(** The ways [rollback] fails: on its arguments or for want of a
    deployment, before anything is done; on the engine; in the store; and
    on a recorded host port that is no port. *)
Lemma rollback_raises env deployment_id repo_url w e w' :
  LifecycleTools.rollback env deployment_id repo_url w = (Raises e, w') ->
  (((exists msg, e = ValidationError msg) \/ (exists msg, e = RollbackError msg)) /\
   calls w' = calls w /\
   forall path, path <> index_file -> files w' !! path = files w !! path) \/
  (is_DockerOperationError e = true /\
   forall path, path <> index_file -> files w' !! path = files w !! path) \/
  store_error e \/
  (e = OverflowError /\
   forall path, path <> index_file -> files w' !! path = files w !! path).
Proof.
  unfold LifecycleTools.rollback.
  destruct (negb (Str.truthy_opt deployment_id) && negb (Str.truthy_opt repo_url)).
  { intros [= <- <-]. left. eauto. }
  intros [H|([] & w1 & Hinit & H)]%bind_raises_inv.
  { right. right. left. eapply init_raises_what, H. }
  assert (Hfiles : forall path, path <> index_file -> files w1 !! path = files w !! path).
  { intros path Hp. rewrite <- (init_keeps_records env w path Hp), Hinit. reflexivity. }
  assert (Hcalls : calls w1 = calls w).
  { rewrite <- (init_calls env w), Hinit. reflexivity. }
  clear Hinit.
  apply bind_raises_inv in H
    as [H|([[failed_deployment target_repo_url] exclude_id] & w2 & Hsel & H)].
  { destruct (Str.truthy_opt deployment_id); [|discriminate].
    apply bind_raises_inv in H as [H|(validated_id & wa & [= Hv <-] & H)].
    { injection H as H <-. apply validate_deployment_id_raises in H. left. eauto. }
    apply bind_raises_inv in H as [H|(fo & wb & Hload & H)].
    { apply load_raises in H as [He _]. auto. }
    apply load_reads in Hload as ->.
    destruct fo; [discriminate|]. injection H as <- <-. left. eauto. }
  assert (w2 = w1) as ->.
  { destruct (Str.truthy_opt deployment_id).
    - apply bind_returns in Hsel as (validated_id & wa & [= _ <-] & Hsel).
      apply bind_returns in Hsel as (fo & wb & Hload & Hsel).
      apply load_reads in Hload as ->.
      destruct fo; [|discriminate]. injection Hsel as _ _ _ <-. reflexivity.
    - injection Hsel as _ _ _ <-. reflexivity. }
  clear Hsel.
  apply bind_raises_inv in H as [H|(previous_deployment & w3 & Hprev & H)].
  { apply find_latest_successful_raises in H as [He _]. auto. }
  apply find_latest_successful_reads in Hprev as ->.
  destruct previous_deployment as [previous|]; [|injection H as <- <-; left; eauto].
  apply bind_raises_inv in H as [H|([] & w4 & ->%get_docker_client_returns & H)].
  { apply get_docker_client_raises in H as [He ->]. right. left. auto. }
  apply bind_raises_inv in H as [H|([] & w5 & Hstop & H)].
  { destruct failed_deployment as [failed|]; [|discriminate].
    destruct (Str.truthy _); [|discriminate].
    apply stop_attempt_keeps in H as [[=] _]. }
  assert (Hw5 : files w5 = files w1).
  { destruct failed_deployment as [failed|]; [|injection Hstop as <-; reflexivity].
    destruct (Str.truthy _); [|injection Hstop as <-; reflexivity].
    apply stop_attempt_keeps in Hstop as [_ Hf]. exact Hf. }
  apply bind_raises_inv in H as [H|(today & w6 & [= <- <-] & H)]; [discriminate|].
  apply bind_raises_inv in H as [H|(container & w7 & Hdep & H)].
  { apply util_deploy_raises in H as [(_ & He & Hf)|(_ & -> & ->)].
    - right. left. split; [exact He|].
      intros path Hp. rewrite Hf. simpl. rewrite Hw5. apply Hfiles, Hp.
    - right. right. right. split; [reflexivity|].
      intros path Hp. simpl. rewrite Hw5. apply Hfiles, Hp. }
  apply bind_raises_inv in H as [H|(now & w8 & [= <- <-] & H)]; [discriminate|].
  apply bind_raises_inv in H as [H|([] & w9 & Hsave & H)]; [|discriminate].
  right. right. left. eapply save_raises_what, H.
Qed.

Lemma load_only_files deployment_id w1 w2 :
  files w1 = files w2 -> fst (load deployment_id w1) = fst (load deployment_id w2).
Proof.
  intros E. unfold load, mbind, M_bind, exists_, _read_json. cbn beta iota. rewrite !E.
  destruct (bool_decide _); simpl; [|reflexivity]. rewrite ?E.
  destruct (files w2 !! deployment_file deployment_id) as [[[?|?]|?]|]; reflexivity.
Qed.

Lemma find_latest_successful_only_files repo_url exclude w1 w2 :
  files w1 = files w2 ->
  fst (find_latest_successful repo_url exclude w1)
  = fst (find_latest_successful repo_url exclude w2).
Proof.
  intros E. unfold find_latest_successful, mbind, M_bind, _read_json. cbn beta iota.
  rewrite !E.
  destruct (files w2 !! index_file) as [[[?|ds]|?]|]; simpl; try reflexivity.
  destruct (sort_desc _ _); [reflexivity|]. apply load_only_files, E.
Qed.

Lemma find_latest_successful_pair repo_url exclude w :
  find_latest_successful repo_url exclude w
  = (fst (find_latest_successful repo_url exclude w), w).
Proof.
  destruct (find_latest_successful repo_url exclude w) as [r w'] eqn:E.
  apply find_latest_successful_reads in E as ->. reflexivity.
Qed.

Lemma stop_deployment_files env container_name w :
  files (snd (LifecycleTools.stop_deployment env container_name w)) = files w.
Proof.
  unfold LifecycleTools.stop_deployment, lift, DockerUtils.get_docker_client,
    DockerUtils.stop_and_remove_container, DockerUtils.get_stop_remove,
    mbind, M_bind, mret, M_ret, raise.
  destruct (Validation.validate_container_name container_name); [|reflexivity].
  destruct (docker_ping env); [|reflexivity]. simpl.
  destruct (engine_stop env _); reflexivity.
Qed.

End LifecycleFacts.

Section LifecycleProperties.
Import Str StrFacts Fs StateManager MonadFacts StoreFacts ToolFacts SaveOutcome Docker
       StoreOutcomes Invariants PortFacts DeployFacts IdFacts LifecycleFacts Fixtures.

(** X19.  The identifier [rollback] generates for its new record,
    [dep-YYYYMMDD-rollback-<short sha>], is rejected by
    [validate_deployment_id] at every date and for every commit: the
    deployment a rollback creates cannot be named as the [deployment_id]
    of a later [rollback]. *)
Theorem rollback_id_is_rejected (now : Datetime.datetime) (prev_short_sha : string) :
  Validation.validate_deployment_id
    (LifecycleTools.generated_rollback_id now prev_short_sha)
  = Raises (ValidationError
              ("Invalid deployment ID format: "
               +:+ LifecycleTools.generated_rollback_id now prev_short_sha)).
Proof.
  unfold Validation.validate_deployment_id.
  rewrite generated_rollback_id_not_accepted. reflexivity.
Qed.

(** X20.  A [rollback] that raises [ValidationError] or [RollbackError]
    has asked the engine nothing; and one that raises either of them, or
    [DockerOperationError] or one of its subclasses, has written no
    record: every file other than the index (which [StateManager(...)]
    creates when it is missing) is as it was. *)
Theorem rollback_fails_before_writing (env : Env) (deployment_id repo_url : option string)
    (w : world) (e : exn) (w' : world) :
  LifecycleTools.rollback env deployment_id repo_url w = (Raises e, w') ->
  ((exists msg, e = ValidationError msg) \/ (exists msg, e = RollbackError msg) ->
   calls w' = calls w) /\
  ((exists msg, e = ValidationError msg) \/ (exists msg, e = RollbackError msg)
   \/ is_DockerOperationError e = true ->
   forall path, path <> index_file -> files w' !! path = files w !! path).
Proof.
  intros [(_ & Hc & Hf)|[[He Hf]|[He|[-> Hf]]]]%rollback_raises.
  - split; [intros _; exact Hc|intros _; exact Hf].
  - split; [|intros _; exact Hf].
    intros [[msg ->]|[msg ->]]; discriminate.
  - split.
    + intros [[msg ->]|[msg ->]]; destruct He as [?|[[? ?]|[[? ?]|?]]]; discriminate.
    + intros [[msg ->]|[[msg ->]|Hd]];
        try (destruct He as [?|[[? ?]|[[? ?]|?]]]; discriminate).
      rewrite (store_error_not_docker _ He) in Hd. discriminate.
  - split; [intros [[msg [=]]|[msg [=]]]|intros _; exact Hf].
Qed.

(** Nothing was ever deployed: the index is created and no previous
    deployment is found. *)
Lemma rollback_fails_before_writing_witness :
  ((exists msg, RollbackError ("No previous successful deployment found for "
                               +:+ find_repo) = ValidationError msg)
   \/ (exists msg, RollbackError ("No previous successful deployment found for "
                                  +:+ find_repo) = RollbackError msg) ->
   calls (after (LifecycleTools.rollback calm None (Some find_repo)) fresh)
   = calls fresh) /\
  ((exists msg, RollbackError ("No previous successful deployment found for "
                               +:+ find_repo) = ValidationError msg)
   \/ (exists msg, RollbackError ("No previous successful deployment found for "
                                  +:+ find_repo) = RollbackError msg)
   \/ is_DockerOperationError
        (RollbackError ("No previous successful deployment found for " +:+ find_repo))
      = true ->
   forall path, path <> index_file ->
     files (after (LifecycleTools.rollback calm None (Some find_repo)) fresh) !! path
     = files fresh !! path).
Proof.
  apply (rollback_fails_before_writing calm None (Some find_repo) fresh).
  vm_compute. reflexivity.
Defined.



(** X22.  [stop_deployment] leaves the store as it is: it writes no file,
    so the deployment whose container it stops keeps the status it had.
    When that deployment was what [find_latest_successful] returned, it
    still is after the stop, and a later [rollback] redeploys it. *)
Theorem stopped_deployment_stays_latest (env : Env) (repo_url : string)
    (exclude : option string) (record : Models.DeploymentRecord) (w : world) :
  find_latest_successful repo_url exclude w = (Returns (Some record), w) ->
  let w' := snd (LifecycleTools.stop_deployment env (Models.container_name record) w) in
  files w' = files w /\
  find_latest_successful repo_url exclude w' = (Returns (Some record), w').
Proof.
  intros H w'. pose proof (stop_deployment_files env (Models.container_name record) w) as E.
  fold w' in E. split; [exact E|].
  rewrite find_latest_successful_pair.
  rewrite (find_latest_successful_only_files _ _ _ _ E), H. reflexivity.
Qed.

Lemma stopped_deployment_stays_latest_witness :
  let w' := snd (LifecycleTools.stop_deployment calm
                   (Models.container_name
                      (_make_record "dep-20260218-run002" Models.RUNNING find_repo 8501))
                   three_saved) in
  files w' = files three_saved /\
  find_latest_successful find_repo None w'
  = (Returns (Some (_make_record "dep-20260218-run002" Models.RUNNING find_repo 8501)),
     w').
Proof.
  apply (stopped_deployment_stays_latest calm find_repo None
           (_make_record "dep-20260218-run002" Models.RUNNING find_repo 8501)
           three_saved).
  vm_compute. reflexivity.
Defined.

(** X23.  When [stop_deployment] returns, the name was accepted as it
    stands, one request to stop and remove the container was sent, and the
    dictionary says [stopped] and "stopped and removed successfully",
    whether the engine removed the container or found none of that
    name. *)
Theorem stop_deployment_reports_stopped (env : Env) (container_name : string) (w : world)
    (out : LifecycleTools.stopped) (w' : world) :
  LifecycleTools.stop_deployment env container_name w = (Returns out, w') ->
  Validation.validate_container_name container_name = Returns container_name /\
  LifecycleTools.st_container_name out = container_name /\
  LifecycleTools.st_status out = "stopped" /\
  LifecycleTools.st_message out
  = "Container " +:+ container_name +:+ " stopped and removed successfully" /\
  (engine_stop env container_name = Removed \/ engine_stop env container_name = NotFound) /\
  calls w' = calls w ++ [StopRemove container_name].
Proof.
  unfold LifecycleTools.stop_deployment, lift.
  intros (validated_name & w1 & [= Hv <-] & H)%bind_returns.
  assert (validated_name = container_name) as ->.
  { revert Hv. unfold Validation.validate_container_name.
    destruct (negb _); [discriminate|]. destruct (_ <? _)%nat; [discriminate|].
    intros [= <-]. reflexivity. }
  apply bind_returns in H as ([] & w2 & ->%get_docker_client_returns & H).
  apply bind_returns in H as ([] & w3 & Hstop & [= <- <-]).
  unfold DockerUtils.stop_and_remove_container, DockerUtils.get_stop_remove,
    mbind, M_bind in Hstop.
  simpl. split; [exact Hv|]. do 3 (split; [reflexivity|]).
  destruct (engine_stop env container_name); try discriminate;
    injection Hstop as <-; auto.
Qed.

# TASK DETAILS
From the material, report only how many lines include the word "mbind".

# EXERCISE ANSWER
4